DEP Sessions is an unearthed field recording by a left-handed English guitarist who once punched out an NME editor, invented Add N to X by inserting metal fingers in Lita Ford’s body, and created a variant of dub that substituted single-note guitar/bass unison riffs for minor-key organ-guitar triads. When his former vocalists fled his Von Trier-like manipulations for MTV or D&D Dogville, Iommi went on expanding stylistically while eclipsing the contexts of his predecessors, over under sideways down—”It Falls Through Me” is like if Billy Gibbons were in the Yardbirds. The train keeps a-rollin’ in “Don’t You Tell Me,” where the click-track “cowbell” appears at 2:06. Iommi should be harsher on his rhythm sections—the one he had in the ’70s was fucking incredible. Glenn Hughes (who also just put out another Iommi collaboration, called Fused) “wore chains before Slayer and Venom” and “had a voice deeper than Will from Mortician,” to quote Anal Cunt’s “If You Don’t Like the Village People, You’re Fucking Gay.” “They’re gonna make a movie about the life I led,” Hughes sings on “Fine,” as if Can’t Stop the Music wasn’t enough. Unless I’m thinking of somebody else with the same name, which is the kind of shoddy research that makes people disparage the cognitive capacities of stoner-rock fans.

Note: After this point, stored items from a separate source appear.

(* ===== verification/Interpreter.v ===== *)
(** The script interpreter (src/bitcoin/src/script/interpreter.h, interpreter.cpp
    and script_error.h): encodings of signatures and keys, [EvalScript] with every
    opcode, and [VerifyScript] with P2SH, segregated witness and Taproot. *)

From S2P Require Import Prelude Serialize MerkleDamgard Sha2 Sha1Ripemd Hash Transaction Script PubKey.

(** * Errors, flags and versions *)

Inductive ScriptError :=
| SCRIPT_ERR_OK | SCRIPT_ERR_UNKNOWN_ERROR | SCRIPT_ERR_EVAL_FALSE | SCRIPT_ERR_OP_RETURN
| SCRIPT_ERR_SCRIPT_SIZE | SCRIPT_ERR_PUSH_SIZE | SCRIPT_ERR_OP_COUNT | SCRIPT_ERR_STACK_SIZE
| SCRIPT_ERR_SIG_COUNT | SCRIPT_ERR_PUBKEY_COUNT
| SCRIPT_ERR_VERIFY | SCRIPT_ERR_EQUALVERIFY | SCRIPT_ERR_CHECKMULTISIGVERIFY
| SCRIPT_ERR_CHECKSIGVERIFY | SCRIPT_ERR_NUMEQUALVERIFY
| SCRIPT_ERR_BAD_OPCODE | SCRIPT_ERR_DISABLED_OPCODE | SCRIPT_ERR_INVALID_STACK_OPERATION
| SCRIPT_ERR_INVALID_ALTSTACK_OPERATION | SCRIPT_ERR_UNBALANCED_CONDITIONAL
| SCRIPT_ERR_NEGATIVE_LOCKTIME | SCRIPT_ERR_UNSATISFIED_LOCKTIME
| SCRIPT_ERR_SIG_HASHTYPE | SCRIPT_ERR_SIG_DER | SCRIPT_ERR_MINIMALDATA | SCRIPT_ERR_SIG_PUSHONLY
| SCRIPT_ERR_SIG_HIGH_S | SCRIPT_ERR_SIG_NULLDUMMY | SCRIPT_ERR_PUBKEYTYPE | SCRIPT_ERR_CLEANSTACK
| SCRIPT_ERR_MINIMALIF | SCRIPT_ERR_SIG_NULLFAIL
| SCRIPT_ERR_DISCOURAGE_UPGRADABLE_NOPS | SCRIPT_ERR_DISCOURAGE_UPGRADABLE_WITNESS_PROGRAM
| SCRIPT_ERR_DISCOURAGE_UPGRADABLE_TAPROOT_VERSION | SCRIPT_ERR_DISCOURAGE_OP_SUCCESS
| SCRIPT_ERR_DISCOURAGE_UPGRADABLE_PUBKEYTYPE
| SCRIPT_ERR_WITNESS_PROGRAM_WRONG_LENGTH | SCRIPT_ERR_WITNESS_PROGRAM_WITNESS_EMPTY
| SCRIPT_ERR_WITNESS_PROGRAM_MISMATCH | SCRIPT_ERR_WITNESS_MALLEATED | SCRIPT_ERR_WITNESS_MALLEATED_P2SH
| SCRIPT_ERR_WITNESS_UNEXPECTED | SCRIPT_ERR_WITNESS_PUBKEYTYPE
| SCRIPT_ERR_SCHNORR_SIG_SIZE | SCRIPT_ERR_SCHNORR_SIG_HASHTYPE | SCRIPT_ERR_SCHNORR_SIG
| SCRIPT_ERR_TAPROOT_WRONG_CONTROL_SIZE | SCRIPT_ERR_TAPSCRIPT_VALIDATION_WEIGHT
| SCRIPT_ERR_TAPSCRIPT_CHECKMULTISIG | SCRIPT_ERR_TAPSCRIPT_MINIMALIF
| SCRIPT_ERR_OP_CODESEPARATOR | SCRIPT_ERR_SIG_FINDANDDELETE.

(** How a function that returns [bool] and sets [serror] fails: with an error set,
    without touching [serror], or by an assertion. *)
Inductive script_failure :=
| ScriptErr (e : ScriptError)
| Unset
| Abort (assertion : string).

Abbreviation eval := (result script_failure).

(** [if (cond) return set_error(serror, e);] *)
Definition fail_if (cond : bool) (e : ScriptError) : eval () :=
  if cond then Err (ScriptErr e) else Ok ().

Definition set_error {A} (e : ScriptError) : eval A := Err (ScriptErr e).

Definition script_assert (cond : bool) (assertion : string) : eval () :=
  if cond then Ok () else Err (Abort assertion).

(** A callee that leaves [serror] alone leaves the value it had. *)
Definition with_serror {A} (serror : ScriptError) (r : eval A) : eval A :=
  match r with Err Unset => Err (ScriptErr serror) | _ => r end.

(** An exception ends in [catch (...)] of [EvalScript]. *)
Definition throw {A} : eval A := Err (ScriptErr SCRIPT_ERR_UNKNOWN_ERROR).

Definition catching {A} (r : result string A) : eval A :=
  match r with Ok a => Ok a | Err _ => throw end.

Definition asserting {A} (r : result string A) : eval A :=
  match r with Ok a => Ok a | Err e => Err (Abort e) end.

Definition SCRIPT_VERIFY_NONE : Z := 0.
Definition SCRIPT_VERIFY_P2SH : Z := Z.shiftl 1 0.
Definition SCRIPT_VERIFY_STRICTENC : Z := Z.shiftl 1 1.
Definition SCRIPT_VERIFY_DERSIG : Z := Z.shiftl 1 2.
Definition SCRIPT_VERIFY_LOW_S : Z := Z.shiftl 1 3.
Definition SCRIPT_VERIFY_NULLDUMMY : Z := Z.shiftl 1 4.
Definition SCRIPT_VERIFY_SIGPUSHONLY : Z := Z.shiftl 1 5.
Definition SCRIPT_VERIFY_MINIMALDATA : Z := Z.shiftl 1 6.
Definition SCRIPT_VERIFY_DISCOURAGE_UPGRADABLE_NOPS : Z := Z.shiftl 1 7.
Definition SCRIPT_VERIFY_CLEANSTACK : Z := Z.shiftl 1 8.
Definition SCRIPT_VERIFY_CHECKLOCKTIMEVERIFY : Z := Z.shiftl 1 9.
Definition SCRIPT_VERIFY_CHECKSEQUENCEVERIFY : Z := Z.shiftl 1 10.
Definition SCRIPT_VERIFY_WITNESS : Z := Z.shiftl 1 11.
Definition SCRIPT_VERIFY_DISCOURAGE_UPGRADABLE_WITNESS_PROGRAM : Z := Z.shiftl 1 12.
Definition SCRIPT_VERIFY_MINIMALIF : Z := Z.shiftl 1 13.
Definition SCRIPT_VERIFY_NULLFAIL : Z := Z.shiftl 1 14.
Definition SCRIPT_VERIFY_WITNESS_PUBKEYTYPE : Z := Z.shiftl 1 15.
Definition SCRIPT_VERIFY_CONST_SCRIPTCODE : Z := Z.shiftl 1 16.
Definition SCRIPT_VERIFY_TAPROOT : Z := Z.shiftl 1 17.
Definition SCRIPT_VERIFY_DISCOURAGE_UPGRADABLE_TAPROOT_VERSION : Z := Z.shiftl 1 18.
Definition SCRIPT_VERIFY_DISCOURAGE_OP_SUCCESS : Z := Z.shiftl 1 19.
Definition SCRIPT_VERIFY_DISCOURAGE_UPGRADABLE_PUBKEYTYPE : Z := Z.shiftl 1 20.

(** [flags & f] as a condition *)
Definition has (flags f : Z) : bool := negb (Z.land flags f =? 0).

Inductive SigVersion := BASE | WITNESS_V0 | TAPROOT | TAPSCRIPT.

#[export] Instance SigVersion_eq_dec : EqDecision SigVersion.
Proof. solve_decision. Defined.

Definition is_version (a b : SigVersion) : bool := bool_decide (a = b).

(** [sigversion == SigVersion::BASE || sigversion == SigVersion::WITNESS_V0] *)
Definition pre_tapscript (sigversion : SigVersion) : bool :=
  is_version sigversion BASE || is_version sigversion WITNESS_V0.

Definition SIGHASH_ALL : Z := 1.
Definition SIGHASH_NONE : Z := 2.
Definition SIGHASH_SINGLE : Z := 3.
Definition SIGHASH_ANYONECANPAY : Z := 0x80.
Definition SIGHASH_DEFAULT : Z := 0.
Definition SIGHASH_OUTPUT_MASK : Z := 3.
Definition SIGHASH_INPUT_MASK : Z := 0x80.

(** The members without an initializer start as zeros here; each is read only
    after its [_init] companion is set. *)
Record ScriptExecutionData := ExecData {
  m_tapleaf_hash_init : bool;
  m_tapleaf_hash : bytes;
  m_codeseparator_pos_init : bool;
  m_codeseparator_pos : Z;
  m_annex_init : bool;
  m_annex_present : bool;
  m_annex_hash : bytes;
  m_validation_weight_left_init : bool;
  m_validation_weight_left : Z;
  m_output_hash : option bytes
}.

Definition ExecData_default : ScriptExecutionData :=
  ExecData false uint256_null false 0 false false uint256_null false 0 None.

Definition set_codeseparator (pos : Z) (d : ScriptExecutionData) : ScriptExecutionData :=
  ExecData (m_tapleaf_hash_init d) (m_tapleaf_hash d) true pos (m_annex_init d) (m_annex_present d)
    (m_annex_hash d) (m_validation_weight_left_init d) (m_validation_weight_left d) (m_output_hash d).

Definition set_weight_left (w : Z) (d : ScriptExecutionData) : ScriptExecutionData :=
  ExecData (m_tapleaf_hash_init d) (m_tapleaf_hash d) (m_codeseparator_pos_init d) (m_codeseparator_pos d)
    (m_annex_init d) (m_annex_present d) (m_annex_hash d) true w (m_output_hash d).

Definition set_annex (annex_hash : option bytes) (d : ScriptExecutionData) : ScriptExecutionData :=
  ExecData (m_tapleaf_hash_init d) (m_tapleaf_hash d) (m_codeseparator_pos_init d) (m_codeseparator_pos d)
    true (bool_decide (is_Some annex_hash)) (default (m_annex_hash d) annex_hash)
    (m_validation_weight_left_init d) (m_validation_weight_left d) (m_output_hash d).

Definition set_tapleaf (h : bytes) (d : ScriptExecutionData) : ScriptExecutionData :=
  ExecData true h (m_codeseparator_pos_init d) (m_codeseparator_pos d)
    (m_annex_init d) (m_annex_present d) (m_annex_hash d)
    (m_validation_weight_left_init d) (m_validation_weight_left d) (m_output_hash d).

Definition set_output_hash (h : bytes) (d : ScriptExecutionData) : ScriptExecutionData :=
  ExecData (m_tapleaf_hash_init d) (m_tapleaf_hash d) (m_codeseparator_pos_init d) (m_codeseparator_pos d)
    (m_annex_init d) (m_annex_present d) (m_annex_hash d)
    (m_validation_weight_left_init d) (m_validation_weight_left d) (Some h).

(** * What the interpreter asks of the transaction *)

Class BaseSignatureChecker := {
  (** signature, public key, scriptCode *)
  CheckECDSASignature : bytes -> bytes -> bytes -> SigVersion -> eval bool;
  (** signature, public key; the execution data it leaves, when it returns true *)
  CheckSchnorrSignature : bytes -> bytes -> SigVersion -> ScriptExecutionData -> eval ScriptExecutionData;
  CheckLockTime : Z -> bool;
  CheckSequence : Z -> bool
}.

(** The methods of the class itself, for which no signature is valid. *)
Definition BaseSignatureChecker_default : BaseSignatureChecker := {|
  CheckECDSASignature := fun _ _ _ _ => Ok false;
  CheckSchnorrSignature := fun _ _ _ _ => Err Unset;
  CheckLockTime := fun _ => false;
  CheckSequence := fun _ => false
|}.

(** [DeferringSignatureChecker] passes every call on. *)
Definition DeferringSignatureChecker (m_checker : BaseSignatureChecker) : BaseSignatureChecker := {|
  CheckECDSASignature := fun scriptSig vchPubKey scriptCode sigversion =>
    @CheckECDSASignature m_checker scriptSig vchPubKey scriptCode sigversion;
  CheckSchnorrSignature := fun sig pubkey sigversion execdata =>
    @CheckSchnorrSignature m_checker sig pubkey sigversion execdata;
  CheckLockTime := fun nLockTime => @CheckLockTime m_checker nLockTime;
  CheckSequence := fun nSequence => @CheckSequence m_checker nSequence
|}.

(** * Values *)

Fixpoint CastToBool (vch : bytes) : bool :=
  match vch with
  | [] => false
  | b :: rest =>
      if negb (b =? 0) then negb (match rest with [] => b =? 0x80 | _ => false end)
      else CastToBool rest
  end.

Definition vchFalse : bytes := [].
Definition vchTrue : bytes := [1].
Definition vchBool (b : bool) : bytes := if b then vchTrue else vchFalse.

(** * Encodings of keys and signatures *)

Definition IsCompressedOrUncompressedPubKey (vchPubKey : bytes) : bool :=
  if zlen vchPubKey <? COMPRESSED_SIZE then false
  else if byte_at vchPubKey 0 =? 0x04 then zlen vchPubKey =? PUBKEY_SIZE
  else if (byte_at vchPubKey 0 =? 0x02) || (byte_at vchPubKey 0 =? 0x03) then zlen vchPubKey =? COMPRESSED_SIZE
  else false.

Definition IsCompressedPubKey (vchPubKey : bytes) : bool :=
  if negb (zlen vchPubKey =? COMPRESSED_SIZE) then false
  else (byte_at vchPubKey 0 =? 0x02) || (byte_at vchPubKey 0 =? 0x03).

Definition IsValidSignatureEncoding (sig : bytes) : bool :=
  let at_ i := byte_at sig (Z.to_nat i) in
  if zlen sig <? 9 then false
  else if 73 <? zlen sig then false
  else if negb (at_ 0 =? 0x30) then false
  else if negb (at_ 1 =? zlen sig - 3) then false
  else
    let lenR := at_ 3 in
    if zlen sig <=? 5 + lenR then false
    else
      let lenS := at_ (5 + lenR) in
      if negb (lenR + lenS + 7 =? zlen sig) then false
      else if negb (at_ 2 =? 0x02) then false
      else if lenR =? 0 then false
      else if negb (Z.land (at_ 4) 0x80 =? 0) then false
      else if (1 <? lenR) && (at_ 4 =? 0x00) && (Z.land (at_ 5) 0x80 =? 0) then false
      else if negb (at_ (lenR + 4) =? 0x02) then false
      else if lenS =? 0 then false
      else if negb (Z.land (at_ (lenR + 6)) 0x80 =? 0) then false
      else if (1 <? lenS) && (at_ (lenR + 6) =? 0x00) && (Z.land (at_ (lenR + 7)) 0x80 =? 0) then false
      else true.

Definition IsDefinedHashtypeSignature (vchSig : bytes) : bool :=
  if zlen vchSig =? 0 then false
  else
    let nHashType := u8 (Z.land (byte_at vchSig (length vchSig - 1)) (Z.lnot SIGHASH_ANYONECANPAY)) in
    negb ((nHashType <? SIGHASH_ALL) || (SIGHASH_SINGLE <? nHashType)).

(** * [FindAndDelete] *)

(** Where the bytes at [pc] start with [b], skip it and count it; each round
    consumes [b], which is not empty. *)
Fixpoint skip_matches (fuel : nat) (b pc : bytes) (nFound : Z) : Z * bytes :=
  match fuel with
  | O => (nFound, pc)
  | S fuel =>
      if (zlen b <=? zlen pc) && bool_decide (take (length b) pc = b)
      then skip_matches fuel b (drop (length b) pc) (nFound + 1)
      else (nFound, pc)
  end.

(** The bytes from iterator [pc2] up to iterator [pc]. *)
Definition between (pc2 pc : bytes) : bytes := take (length pc2 - length pc) pc2.

Fixpoint FindAndDelete_loop (fuel : nat) (b result pc2 pc : bytes) (nFound : Z) : Z * bytes * bytes :=
  match fuel with
  | O => (nFound, result, pc2)
  | S fuel =>
      let result := result ++ between pc2 pc in
      let '(nFound, pc) := skip_matches (length pc) b pc nFound in
      let pc2 := pc in
      let '(ok, _, _, pc) := GetScriptOp pc in
      if ok : bool then FindAndDelete_loop fuel b result pc2 pc nFound else (nFound, result, pc2)
  end.

(** The number of matches and the script that is left. *)
Definition FindAndDelete (script b : bytes) : Z * bytes :=
  if bool_decide (b = []) then (0, script)
  else
    let '(nFound, result, pc2) := FindAndDelete_loop (S (length script)) b [] script script 0 in
    (nFound, if 0 <? nFound then result ++ pc2 else script).

(** * The condition stack

    An interface, which [ConditionStack] implements with two integers and a list
    of booleans implements as the vector it stands for. *)

Class Conditions (C : Type) := {
  cond_new : C;
  cond_empty : C -> bool;
  cond_all_true : C -> bool;
  cond_push_back : bool -> C -> C;
  cond_pop_back : C -> eval C;
  cond_toggle_top : C -> eval C
}.

Record ConditionStack := CondStack { m_stack_size : Z; m_first_false_pos : Z }.

Definition NO_FALSE : Z := 2 ^ 32 - 1.

Definition ConditionStack_push_back (f : bool) (s : ConditionStack) : ConditionStack :=
  CondStack (u32 (m_stack_size s + 1))
    (if (m_first_false_pos s =? NO_FALSE) && negb f then m_stack_size s else m_first_false_pos s).

Definition ConditionStack_pop_back (s : ConditionStack) : eval ConditionStack :=
  script_assert (0 <? m_stack_size s) "m_stack_size > 0";;
  let size := m_stack_size s - 1 in
  Ok (CondStack size (if m_first_false_pos s =? size then NO_FALSE else m_first_false_pos s)).

Definition ConditionStack_toggle_top (s : ConditionStack) : eval ConditionStack :=
  script_assert (0 <? m_stack_size s) "m_stack_size > 0";;
  Ok (if m_first_false_pos s =? NO_FALSE then CondStack (m_stack_size s) (m_stack_size s - 1)
      else if m_first_false_pos s =? m_stack_size s - 1 then CondStack (m_stack_size s) NO_FALSE
      else s).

Being Stavros Albini’s apparent favorite “doom-jazz” band would make Philadelphia’s Stinking Lizavetta the feta cheesesteak to Norman Whitfield’s vanilla fudge, but SL’s SST fairies wear Shrapnel Records boots. However, “I Denounce the Government” and “Sketches of Pain” imply Voivod warming up the rehearsal room with a Dischord jam. Then again what the fuck do I know, I’m waiting for Albini to produce Godspeed! You Black Emperor and Jay’s Journal is the only book I’ve ever finished. That’s where I read about the 11 (23?) inlaid crosses in Tony Iommi’s guitar neck. Unless that was in Guitar Player. “Over the Edge” would fit the movie of the same name’s soundtrack better than Fu Manchu’s, especially if the director had been Italian or something.
Tony Iommi plays Ozzfest at the PNC Bank Arts Center July 26 and 27.